What you have to do —
Copy out the entries below exactly as they stand, but only from the line containing "Hf. by eapply list_elem_of_lookup_2." through the line containing "delivers out (s, w') bye (handle_remote_call".

START Task data

Lemma quiet_delivers_same s w bye :
  length (tx_buffer s) = BUFFER_SIZE -> delivers [] (s, w) bye (Ret (PRes bye 0), (s, w)).
Proof.
  intros H. pose proof (quiet_delivers s w (tx_buffer s) bye H) as Hq.
  by replace (set_tx_buffer (tx_buffer s) s) with s in Hq by by destruct s.
Qed.

Section one.
Context (l : loc) (c : ClientInfo D) (s : HwioServer W D B) (w : W).
Context (Htx : length (tx_buffer s) = BUFFER_SIZE) (Hc : heap s !! l = Some c).

Lemma plugin_delivers p dev args tail ret w' res :
  plugin_called p dev (args ++ tail) s w res -> plugin_local p ->
  length args = args_size p -> fn p dev args w = (Ret ret, w') ->
  length ret = ret_size p -> (length ret <= 2045)%nat ->
  delivers (answer_of_plugin ret) (s, w') false res.
Proof.
  intros H Hp Ha Hf Hr Hb. unfold plugin_called in H. rewrite Hp, Hf in H by done.
  specialize (H Hr). rewrite (proj2 (Nat.ltb_ge _ _)) in H by lia.
  destruct (Nat.eqb_spec (ret_size p) 0) as [E|E].
  - destruct H as (H1 & tx & Hl & H2). destruct ret; [|cbn in Hr; lia].
    destruct res as [r st]. cbn in H1, H2. subst. by apply quiet_delivers.
  - apply answered_delivers in H. destruct ret; [cbn in Hr; lia|done].
Qed.

Lemma rx_tail_args body args n :
  rx_holds s (body ++ args) -> length body = n -> exists tail, rx_tail s n = args ++ tail.
Proof.
  intros (c0 & rest & Hc0 & Hr) <-. exists rest. unfold rx_tail.
  by rewrite Hc0, Hr, <-app_assoc, drop_app_length.
Qed.

Lemma read_refines r out devs' w' bye :
  rx_holds s (enc_RdReq r) -> RdReq_wf r ->
  serves s (ci_devices c) w (RqRead r) out devs' w' bye ->
  devs' = ci_devices c /\
  delivers out (s, w') bye (handle_read l (Header HWIO_CMD_READ 8) (s, w)).
Proof.
  intros Hrx Hwf Hs.
  destruct (handle_read_correct l (Header HWIO_CMD_READ 8) c s w Htx Hc) as [_ H].
  specialize (H r eq_refl Hrx Hwf). change (client_get_dev c) with (owned (ci_devices c)) in H.
  inversion Hs as [| |rq code msg Hrf|r0 dev bs w0 Ho Hrd Hl Hb|r0 dev bs w0 e Ho Hrd He Hb| | | |
    |rq d args dev p ret w0 [[? ?]|[? ?]]]; subst; try done; (split; [done|]).
  - cbn in Hrf. destruct (owned _ _); [done|]. injection Hrf as <- <-.
    by apply refused_delivers.
  - rewrite Ho in H. specialize (H _ _ _ Hrd).
    rewrite (proj2 (Nat.ltb_ge _ _)) in H by lia. by apply answered_delivers, H.
  - rewrite Ho in H. specialize (H _ _ _ Hrd).
    rewrite (proj2 (Nat.ltb_ge _ _)) in H by lia. by apply refused_delivers, H.
Qed.

Lemma write_refines r data out devs' w' bye :
  rx_holds s (enc_RdReq r ++ data) -> RdReq_wf r -> Z.of_nat (length data) = rq_size r ->
  serves s (ci_devices c) w (RqWrite r data) out devs' w' bye ->
  devs' = ci_devices c /\
  delivers out (s, w') bye
    (handle_write l (Header HWIO_CMD_WRITE (Z.of_nat (length (enc_RdReq r ++ data)))) (s, w)).
Proof.
  intros Hrx Hwf Hsz Hs.
  destruct (handle_write_correct l (Header HWIO_CMD_WRITE
    (Z.of_nat (length (enc_RdReq r ++ data)))) c s w Htx Hc) as [_ H].
  specialize (H r data). cbn [body_len] in H. rewrite length_app, enc_RdReq_length in *.
  specialize (H ltac:(lia) Hrx Hwf Hsz).
  change (client_get_dev c) with (owned (ci_devices c)) in H.
  inversion Hs as [| |rq code msg Hrf| | |r0 dd dev w0 Hid Ho Hwr| | |
    |rq d args dev p ret w0 [[? ?]|[? ?]]]; subst; try done; (split; [done|]).
  - cbn in Hrf. destruct (256 <=? rq_devId r); [|destruct (owned _ _); [done|]];
      injection Hrf as <- <-; by apply refused_delivers.
  - rewrite (proj2 (Z.leb_gt _ _)), Ho, Hwr in H by done. rewrite H.
    by apply quiet_delivers_same.
Qed.

Lemma fn_id_refines d name out devs' w' bye :
  rx_holds s (enc_RemoteCall d name) -> dev_id_ok d -> name_ok name ->
  serves s (ci_devices c) w (RqFnId d name) out devs' w' bye ->
  devs' = ci_devices c /\
  delivers out (s, w') bye
    (handle_get_rpc_fn_id l (Header HWIO_CMD_GET_REMOTE_CALL_ID 130) (s, w)).
Proof.
  intros Hrx Hd [Hn Hnl] Hs.
  destruct (handle_get_rpc_fn_id_correct l (Header HWIO_CMD_GET_REMOTE_CALL_ID 130) c s w Htx Hc)
    as [_ H].
  specialize (H d name ltac:(done) Hrx Hd Hn Hnl).
  change (client_get_dev c) with (owned (ci_devices c)) in H.
  pose proof (find_fn_id_spec (plugins_fast_names s) name 0) as Hf.
  inversion Hs as [| |rq code msg Hrf| | | | |d0 n0 dev i Ho Hi|d0 n0 dev Ho Hi
    |rq d0 args dev p ret w0 [[? ?]|[? ?]]]; subst; try done; (split; [done|]).
  - cbn in Hrf. destruct (owned _ _); [done|]. injection Hrf as <- <-.
    by apply refused_delivers.
  - rewrite Ho in H. destruct H as ([|] & id & Ha & Hid).
    + destruct Hid as (j & -> & Hj & Hlt). rewrite Hi in Hf. destruct Hf as (_ & Hi2 & Hlt2).
      rewrite Nat.sub_0_r in Hi2, Hlt2.
      destruct (Nat.lt_trichotomy i j) as [Hl|[->|Hl]]; [by destruct (Hlt i)| |by destruct (Hlt2 j)].
      by apply answered_delivers.
    + exfalso. destruct Hid as [_ Hno]. rewrite Hi in Hf. destruct Hf as (_ & Hi2 & _).
      apply Hno. by eapply list_elem_of_lookup_2.
  - rewrite Ho in H. rewrite Hi in Hf. destruct H as ([|] & id & Ha & Hid).
    + exfalso. destruct Hid as (j & _ & Hj & _). apply Hf. by eapply list_elem_of_lookup_2.
    + destruct Hid as [-> _]. by apply answered_delivers.
Qed.

Lemma call_refines d name args out devs' w' bye :
  rx_holds s (enc_RemoteCall d name ++ args) -> dev_id_ok d -> name_ok name ->
  serves s (ci_devices c) w (RqCall d name args) out devs' w' bye ->
  devs' = ci_devices c /\
  delivers out (s, w') bye (handle_remote_call l
    (Header HWIO_CMD_REMOTE_CALL (Z.of_nat (length (enc_RemoteCall d name ++ args)))) (s, w)).
Proof.
  intros Hrx Hd [Hn Hnl] Hs.
  destruct (handle_remote_call_correct l (Header HWIO_CMD_REMOTE_CALL
    (Z.of_nat (length (enc_RemoteCall d name ++ args)))) c s w Htx Hc) as [_ H].
  cbn [body_len] in H. rewrite length_app, enc_RemoteCall_length in *.
  specialize (H d name ltac:(lia) (rx_holds_app _ _ _ Hrx) Hd Hn Hnl).
  change (client_get_dev c) with (owned (ci_devices c)) in H.
  inversion Hs as [| |rq code msg Hrf| | | | | | |rq d0 ar dev p ret w0 Hrq Ho Hsel Hp Ha Hf Hr Hb];
    subst; try done; (split; [done|]).
  - cbn in Hrf. destruct (owned _ _); [|by injection Hrf as <- <-; apply refused_delivers].
    destruct (plugins s !! name); [done|]. injection Hrf as <- <-. by apply refused_delivers.
  - destruct Hrq as [[? [= -> <- ->]]|[? [=]]]. cbn in Hsel. rewrite Ho, Hsel in H.
    destruct (rx_tail_args _ _ 130 Hrx) as [tail Ht]; [apply enc_RemoteCall_length|].
    unfold sizeof_RemoteCall in H. rewrite Ht in H. by eapply plugin_delivers.
Qed.

Lemma fast_refines d f args out devs' w' bye :
  rx_holds s (enc_RemoteCallFast d f ++ args) -> dev_id_ok d -> 0 <= f < 2 ^ 32 ->
  serves s (ci_devices c) w (RqFast d f args) out devs' w' bye ->
  devs' = ci_devices c /\
  delivers out (s, w') bye (handle_fast_remote_call l
    (Header HWIO_CMD_REMOTE_CALL_FAST (Z.of_nat (length (enc_RemoteCallFast d f ++ args)))) (s, w)).
Proof.
  intros Hrx Hd Hf32 Hs.
  destruct (handle_fast_remote_call_correct l (Header HWIO_CMD_REMOTE_CALL_FAST
    (Z.of_nat (length (enc_RemoteCallFast d f ++ args)))) c s w Htx Hc) as [_ H].
  cbn [body_len] in H. rewrite length_app in *.
  change (length (enc_RemoteCallFast d f)) with 6%nat in *.
  specialize (H d f ltac:(lia) (rx_holds_app _ _ _ Hrx) Hd Hf32).
  change (client_get_dev c) with (owned (ci_devices c)) in H.
  inversion Hs as [| |rq code msg Hrf| | | | | | |rq d0 ar dev p ret w0 Hrq Ho Hsel Hp Ha Hf Hr Hb];
    subst; try done; (split; [done|]).
  - cbn in Hrf. destruct (owned _ _); [|by injection Hrf as <- <-; apply refused_delivers].
    destruct (plugins_fast s !! _); [done|]. injection Hrf as <- <-. by apply refused_delivers.
  - destruct Hrq as [[? [=]]|[? [= -> <- ->]]]. cbn in Hsel. rewrite Ho, Hsel in H.
    destruct (rx_tail_args _ _ 6 Hrx) as [tail Ht]; [done|].
    unfold sizeof_RemoteCallFast in H. rewrite Ht in H. by eapply plugin_delivers.
Qed.

Lemma query_refines specs out devs' w' bye :
  devs_wf (ci_devices c) -> rx_holds s (enc_query specs) -> Forall spec_sendable specs ->
  (1 <= length specs <= 5)%nat ->
  serves s (ci_devices c) w (RqQuery specs) out devs' w' bye ->
  delivers out (with_devices l c devs' s, w') bye
    (handle_msg l (Header HWIO_CMD_QUERY (Z.of_nat (length (enc_query specs)))) (s, w)).
Proof.
  intros Hwf Hrx Hsp Hn Hs. rewrite enc_query_length, handle_msg_query by done.
  inversion Hs as [| |rq code msg Hrf| | | |sp ds ids dv w1 w2 Hfind Hat Hds Hcnt Hreg| |
    |rq d0 args dev p ret w0 [[? ?]|[? ?]]]; subst; try done.
  destruct (device_lookup_resp_run l c s w specs ds w1 w' Htx Hc Hwf Hrx Hsp Hfind Hat Hds Hcnt)
    as (ids2 & devs2 & Hreg2 & Ha).
  destruct (registers_det _ _ _ _ _ _ Hwf Hreg Hreg2) as [-> ->].
  by apply answered_delivers.
Qed.
End one.

Lemma ping_delivers l s w :
  length (tx_buffer s) = BUFFER_SIZE ->
  delivers (frame HWIO_CMD_PING_REPLY []) (s, w) false (handle_msg l (Header HWIO_CMD_PING_REQUEST 0) (s, w)).
Proof.
  intros Htx. change (handle_msg l _ (s, w)) with
    ((tx_store 0 (le_of_Z 1 HWIO_CMD_PING_REPLY) ≫= fun _ => tx_store 1 (le_of_Z 2 0) ≫= fun _ =>
      mret (PRes false sizeof_header) : ST Sys PProcRes) (s, w)).
  rewrite header_stores by done. apply answered_delivers. split; [done|].
  eexists. split; [done|]. split; [|by exists (drop 3 (tx_buffer s))].
  by rewrite length_app, length_drop, enc_header_length, Htx.
Qed.

Lemma handle_msg_delivers l c s w rq out devs' w' bye :
  length (tx_buffer s) = BUFFER_SIZE -> heap s !! l = Some c -> devs_wf (ci_devices c) ->
  rx_holds s (rq_body rq) -> request_wf rq ->
  serves s (ci_devices c) w rq out devs' w' bye ->
  delivers out (with_devices l c devs' s, w') bye
    (handle_msg l (Header (rq_cmd rq) (Z.of_nat (length (rq_body rq)))) (s, w)).
Proof.
  intros Htx Hc Hwf Hrx [Hlen Hrq] Hs.
  assert (forall st, devs' = ci_devices c /\ delivers out (s, w') bye st ->
    delivers out (with_devices l c devs' s, w') bye st) as Same.
  { intros st [-> H]. by rewrite with_devices_same. }
  destruct rq; cbn [rq_body rq_cmd] in *.
  - apply Same. inversion Hs as [| |rq code msg Hrf| | | | | | |rq d0 args dev p ret w0 [[? ?]|[? ?]]];
      subst; try done. split; [done|]. by apply ping_delivers.
  - apply Same. by eapply read_refines.
  - apply Same. destruct Hrq. by eapply write_refines.
  - destruct Hrq. by eapply query_refines.
  - apply Same. destruct Hrq. rewrite enc_RemoteCall_length. by eapply fn_id_refines.
  - apply Same. destruct Hrq. by eapply call_refines.
  - apply Same. destruct Hrq. by eapply fast_refines.
  - apply Same. inversion Hs as [| |rq code msg Hrf| | | | | | |rq d0 args dev p ret w0 [[? ?]|[? ?]]];
      subst; try done. split; [done|]. by apply quiet_delivers_same.
Qed.

(** C9: on every well-formed request [handle_msg] does what the protocol
    says: the bytes to send, the devices of the client, the state of the
    devices and the disconnection are those of the abstract server, nothing
    else of the server changes and its invariant is kept. *)
Theorem handle_msg_refines l c s w rq out devs' w' bye :
  server_wf s -> heap s !! l = Some c -> (rx_buffer s).1 = l ->
  rx_holds s (rq_body rq) -> request_wf rq ->
  serves s (ci_devices c) w rq out devs' w' bye ->
  let res := handle_msg l (Header (rq_cmd rq) (Z.of_nat (length (rq_body rq)))) (s, w) in
  delivers out (with_devices l c devs' s, w') bye res /\ server_wf res.2.1.
Proof.
  intros Hw Hc Hl Hrx Hwf Hs res. destruct (wf_heap _ Hw _ _ Hc) as (_ & _ & _ & [_ Hdw]). split.
  - by apply handle_msg_delivers; [apply (wf_tx _ Hw)|..].
  - eapply client_frame_wf; [|exact Hw]. by apply (within_handle_msg l _ (s, w)).
Qed.
End protocol.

END Task data

Completed task —
    + exfalso. destruct Hid as (j & _ & Hj & _). apply Hf. by eapply list_elem_of_lookup_2.
    + destruct Hid as [-> _]. by apply answered_delivers.
Qed.

Lemma call_refines d name args out devs' w' bye :
  rx_holds s (enc_RemoteCall d name ++ args) -> dev_id_ok d -> name_ok name ->
  serves s (ci_devices c) w (RqCall d name args) out devs' w' bye ->
  devs' = ci_devices c /\
  delivers out (s, w') bye (handle_remote_call l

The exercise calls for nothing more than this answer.